School here started a few weeks ago. I've got over half of the kids names already, but it will take time. Names are not my specialty, so it's nice that the classes are small. The size depends on how many kids are out at the village at any one time. We started off the year with almost everyone and they're starting to go out now. The classes range in size from 14-26 or so. There are one or two classes of each grade. I know the second graders really well since I have them for music, computers, science, and social. They are so excited about learning to play, but they haven't gotten many of the foundational musical concepts, so we're having to move slowly. In three classes they've learned two notes.

Since I'm living in a "large" (a few hundred) community full of expatriates, we get a lot of imported things and there are a lot of western services like a clinic and post office and auto shop and computer store.
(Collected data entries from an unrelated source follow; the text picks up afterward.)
Lemma json_value_of_number n sep rest :
  number_char sep = false ->
  value_of (Number_toString n ++ String sep rest) = Some (VNum n, String sep rest).
Proof.
  intros Hsep. unfold value_of.
  rewrite (json_number_Number_toString n sep rest Hsep).
  destruct (json_Number_toString_head n) as (ch & tl & -> & Hch).
  cbn [String.append strip].
  assert (Ascii.eqb quote ch = false /\ Ascii.eqb "n" ch = false
          /\ Ascii.eqb "t" ch = false /\ Ascii.eqb "f" ch = false) as (-> & -> & -> & ->).
  { destruct ch as [[] [] [] [] [] [] [] []]; try discriminate Hch; repeat split. }
  reflexivity.
Qed.

Lemma json_value_of_string s rest :
  value_of (String quote (escape s ++ String quote rest)) = Some (VStr s, rest).
Proof.
  unfold value_of. cbn [strip]. rewrite Ascii.eqb_refl, json_string_body_escape.
  reflexivity.
Qed.

Lemma json_members_more fuel k vtext v rest acc :
  value_of (vtext ++ String "," rest) = Some (v, String "," rest) ->
  members (Datatypes.S fuel)
    (String quote (escape k ++ String quote (String ":" (vtext ++ String "," rest)))) acc
  = members fuel rest ((k, v) :: acc).
Proof.
  intros Hv. cbn [members strip]. rewrite Ascii.eqb_refl, json_string_body_escape.
  cbn [strip]. rewrite Ascii.eqb_refl, Hv. cbn [strip]. rewrite Ascii.eqb_refl.
  reflexivity.
Qed.

Lemma json_members_last fuel k vtext v acc :
  value_of (vtext ++ "}") = Some (v, "}") ->
  members (Datatypes.S fuel)
    (String quote (escape k ++ String quote (String ":" (vtext ++ "}")))) acc
  = Some ((k, v) :: acc).
Proof.
  intros Hv. cbn [members strip]. rewrite Ascii.eqb_refl, json_string_body_escape.
  cbn [strip]. rewrite Ascii.eqb_refl, Hv. reflexivity.
Qed.

Lemma json_object_open body :
  object (String "{" (String quote body))
  = members (Datatypes.S (Datatypes.S (String.length body))) (String quote body) [].
Proof. reflexivity. Qed.

Lemma json_stringify_both c s :
  stringify (mkAttemptJson (Some c) (Some s))
  = String "{" (String quote (escape "count" ++ String quote (String ":"
      (Number_toString c ++ String ","
        (String quote (escape "lastAttempt" ++ String quote (String ":"
           (String quote (escape s ++ String quote EmptyString) ++ "}")))))))).
Proof.
  unfold stringify, quoted. cbn [json_count json_lastAttempt app String.concat].
  rewrite !json_append_assoc. reflexivity.
Qed.

Lemma ref_parse_stringify c s :
  parse (stringify (mkAttemptJson (Some c) (Some s)))
  = Resolved (mkAttemptJson (Some c) (Some s)).
Proof.
  unfold parse. rewrite json_stringify_both, json_object_open.
  rewrite (json_members_more _ "count" _ (VNum c)) by (apply json_value_of_number; reflexivity).
  rewrite (json_members_last _ "lastAttempt" _ (VStr s)).
  - reflexivity.
  - change (String quote (escape s ++ String quote "") ++ "}")
      with (String quote ((escape s ++ String quote "") ++ "}")).
    rewrite json_append_assoc. apply json_value_of_string.
Qed.

Lemma ref_stringify_nonempty j : stringify j <> "".
Proof. unfold stringify. discriminate. Qed.

End RefJsonFacts.

Lemma ref_toISOString_nonempty (t : Z) : RefDate.toISOString t <> "".
Proof.
  unfold RefDate.toISOString.
  destruct (RefDate.civil_from_days (t / 86400000)) as [[y m] d].
  unfold RefDate.pad4. discriminate.
Qed.

Lemma RefCodec_laws : @CodecLaws RefCodec.
Proof.
  split.
  - exact RefJsonFacts.ref_parse_stringify.
  - exact RefJsonFacts.ref_stringify_nonempty.
  - exact ref_toISOString_nonempty.
  - exact RefDateFacts.ref_parse_toISOString.
Qed.

Lemma MemoryAsyncStorage_reliable : Reliable MemoryAsyncStorage async_kv.
Proof. repeat split; cbn; intros; subst; eauto; congruence. Qed.

Lemma MemorySecureStore_reliable : Reliable MemorySecureStore secure_kv.
Proof. repeat split; cbn; intros; subst; eauto; congruence. Qed.

(** ** Running asynchronous code *)

Lemma on_storage_run {S A} (f : S -> Outcome A * S) (w : World S) :
  on_storage f w
  = (fst (f (storage w)),
     mkWorld (clock w) (snd (f (storage w))) (console w) (timers w)).
Proof. unfold on_storage. destruct (f (storage w)); reflexivity. Qed.

Lemma bind_run {S A B} (m : Async S A) (k : A -> Async S B) (w : World S) a :
  fst (m w) = Resolved a -> bind m k w = k a (snd (m w)).
Proof. unfold bind. destruct (m w) as [o w']; cbn. intros ->. reflexivity. Qed.

Lemma truthy_Some (s : string) : s <> "" -> truthy (Some s) = true.
Proof.
  intros H. cbn. destruct (String.eqb_spec s ""); [contradiction | reflexivity].
Qed.

Lemma reliable_get {S} (b : Backend S) view k s :
  Reliable b view -> fst (kv_get b k s) = Resolved (view s !! k).
Proof.
  intros HR. destruct (get_ok _ _ HR k s) as [v Hv].
  rewrite Hv. f_equal. exact (get_value _ _ (reliable_consistent _ _ HR) k s v Hv).
Qed.

(** ** Decoding what the recorder wrote *)

Lemma wait_minutes_formula (x : Z) :
  Qceiling (inject_Z x / 1000 / 60) = waitMinutes_spec x 0.
Proof.
  unfold waitMinutes_spec. rewrite Z.sub_0_r. apply Qceiling_comp.
  change (inject_Z 60000) with (1000 * 60)%Q. field.
Qed.

Lemma waitMinutes_spec_shift (e n : Z) :
  waitMinutes_spec e n = waitMinutes_spec (e - n) 0.
Proof. unfold waitMinutes_spec. rewrite Z.sub_0_r. reflexivity. Qed.

Lemma waitMinutes_spec_15 (x : Z) :
  840000 < x <= 900000 -> waitMinutes_spec x 0 = 15.
Proof.
  intros H. unfold waitMinutes_spec, Qceiling, Qfloor. rewrite Z.sub_0_r. cbn.
  Z.div_mod_to_equations. lia.
Qed.

Section CodecFacts.
Context {CD : Codec}.


Lemma decodeAttempt_stored (m : gmap string string) (key : string) (j : AttemptJson) :
  stored_record m key j ->
  decodeAttempt (m !! key)
  = {| count := default 0 (json_count j);
       lastAttempt :=
         if truthy (json_lastAttempt j)
         then Some (Date_parse (default "" (json_lastAttempt j)))
         else None |}.
Proof.
  intros (data & -> & Hne & Hparse). unfold decodeAttempt.
  rewrite (truthy_Some data Hne). simpl. rewrite Hparse. reflexivity.
Qed.

Context {CL : CodecLaws}.

Lemma stored_record_written (m : gmap string string) (key : string) (c t : Z) :
  stored_record
    (<[key := JSON_stringify (mkAttemptJson (Some c) (Some (toISOString t)))]> m)
    key (mkAttemptJson (Some c) (Some (toISOString t))).
Proof.
  eexists. split; [apply lookup_insert_eq |].
  split; [apply stringify_nonempty | apply parse_stringify].
Qed.

Lemma decodeAttempt_written_count (m : gmap string string) (key : string) (c t : Z) :
  count (decodeAttempt
           (<[key := JSON_stringify (mkAttemptJson (Some c) (Some (toISOString t)))]> m
            !! key)) = c.
Proof. rewrite (decodeAttempt_stored _ _ _ (stored_record_written m key c t)). reflexivity. Qed.

Lemma decodeAttempt_written (m : gmap string string) (key : string) (c t : Z) :
  representable t ->
  decodeAttempt
    (<[key := JSON_stringify (mkAttemptJson (Some c) (Some (toISOString t)))]> m !! key)
  = {| count := c; lastAttempt := Some (ValidDate t) |}.
Proof.
  intros Ht. rewrite (decodeAttempt_stored _ _ _ (stored_record_written m key c t)).
  cbn [json_count json_lastAttempt from_option id].
  rewrite (truthy_Some _ (toISOString_nonempty t)), (parse_toISOString t Ht).
  reflexivity.
Qed.

End CodecFacts.

(** ** The attempt tracker *)

Section DelayFacts.
Context {S : Type} {ST : Storage S} {CD : Codec}.
Variable view : S -> gmap string string.

(** Whatever the backend does, [getAttemptData] resolves, performs exactly
    one read and leaves clock and timers alone. *)
Lemma getAttemptData_frame (key : string) (w : World S) :
  (exists a, fst (getAttemptData key w) = Resolved a)
  /\ clock (snd (getAttemptData key w)) = clock w
  /\ timers (snd (getAttemptData key w)) = timers w
  /\ storage (snd (getAttemptData key w)) = snd (kv_get AsyncStorage key (storage w)).
Proof.
  unfold getAttemptData, bind, try_catch. rewrite on_storage_run.
  destruct (kv_get AsyncStorage key (storage w)) as [[data | e] s']; cbn.
  - destruct (truthy data); cbn; [| eauto].
    destruct (JSON_parse (default "" data)); cbn; eauto.
  - eauto.
Qed.

Lemma getAttemptData_decode (key : string) (w : World S) :
  Reliable AsyncStorage view ->
  fst (getAttemptData key w) = Resolved (decodeAttempt (view (storage w) !! key))
  /\ view (storage (snd (getAttemptData key w))) = view (storage w)
  /\ clock (snd (getAttemptData key w)) = clock w
  /\ timers (snd (getAttemptData key w)) = timers w.
Proof.
  intros HR.
  destruct (getAttemptData_frame key w) as (_ & Hc & Ht & Hs).
  repeat split; [| rewrite Hs; apply (get_frame _ _ (reliable_consistent _ _ HR)) | exact Hc | exact Ht].
  pose proof (reliable_get AsyncStorage view key (storage w) HR) as Hget.
  unfold getAttemptData, bind, try_catch. rewrite on_storage_run.
  destruct (kv_get AsyncStorage key (storage w)) as [o s']; cbn in Hget; subst o.
  unfold decodeAttempt. cbn.
  destruct (truthy (view (storage w) !! key)); cbn; [| reflexivity].
  destruct (JSON_parse (default "" (view (storage w) !! key))); reflexivity.
Qed.

(** The three ways a rate-limit check can go on a reliable store. *)
Lemma checkRateLimit_cases (key : string) (maxAttempts cooldownMinutes : Z)
    (what : string) (w : World S) :
  Reliable AsyncStorage view ->
  let a := decodeAttempt (view (storage w) !! key) in
  let r := checkRateLimit key maxAttempts cooldownMinutes what w in
  clock (snd r) = clock w /\ timers (snd r) = timers w /\
  match count a >=? maxAttempts, lastAttempt a with
  | true, Some last =>
      let cooldownEndTime := Date_plus last (cooldownMinutes * 60 * 1000) in
      if Date_lt (ValidDate (clock w)) cooldownEndTime then
        (let waitTime :=
           Qceiling (inject_Z (Date_minus cooldownEndTime (ValidDate (clock w)))
                     / 1000 / 60)%Q in
         fst r = Resolved {|
           isLimited := true;
           waitTime := waitTime;
           message := "Too many " ++ what ++ " attempts. Please wait "
                      ++ Number_toString waitTime
                      ++ " minutes before trying again." |})
        /\ view (storage (snd r)) = view (storage w)
      else
        fst r = Resolved notLimited
        /\ view (storage (snd r)) = delete key (view (storage w))
  | _, _ =>
      fst r = Resolved notLimited /\ view (storage (snd r)) = view (storage w)
  end.
Proof.
  intros HR a r. subst r.
  destruct (getAttemptData_decode key w HR) as (Ha & Hv & Hc & Ht).
  fold a in Ha. unfold checkRateLimit. rewrite (bind_run _ _ _ _ Ha).
  set (w1 := snd (getAttemptData key w)) in *.
  destruct (count a >=? maxAttempts); [| cbn; auto].
  destruct (lastAttempt a) as [last |]; [| cbn; auto].
  unfold bind, Date_now. rewrite Hc.
  destruct (Date_lt (ValidDate (clock w)) (Date_plus last (cooldownMinutes * 60 * 1000))).
  - cbn. rewrite Hc. auto.
  - rewrite on_storage_run.
    rewrite (remove_ok _ _ HR). cbn.
    rewrite (remove_value _ _ (reliable_consistent _ _ HR)) by apply (remove_ok _ _ HR).
    rewrite Hv. auto.
Qed.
Last weekend I got to go to a "mumu", which is a traditional feast. It was put on specifically for some of us who had just arrived and hadn't been to one yet. The woman who coordinated it is a national who is the mother of one of my second graders. She does it as a service to us because she is a Christian. It is a lot of work. I went over in the morning and helped them with cutting up the vegetables while some of them were peeling and cutting sweet potatoes. Earlier they had killed some chickens for the meat. I enjoyed trying out some of my pidgin, which is the trade language I've been trying to learn, while we worked. She understood English, but enjoyed my attempts at pidgin. After we prepared the food, we poured coconut milk onto it and wrapped it up in banana leaves and aluminum foil (a modern addition) and surrounded it with hot rocks from the fire that the men had been working on all morning. It cooked for an hour and a half, then it was ready. And it was delicious!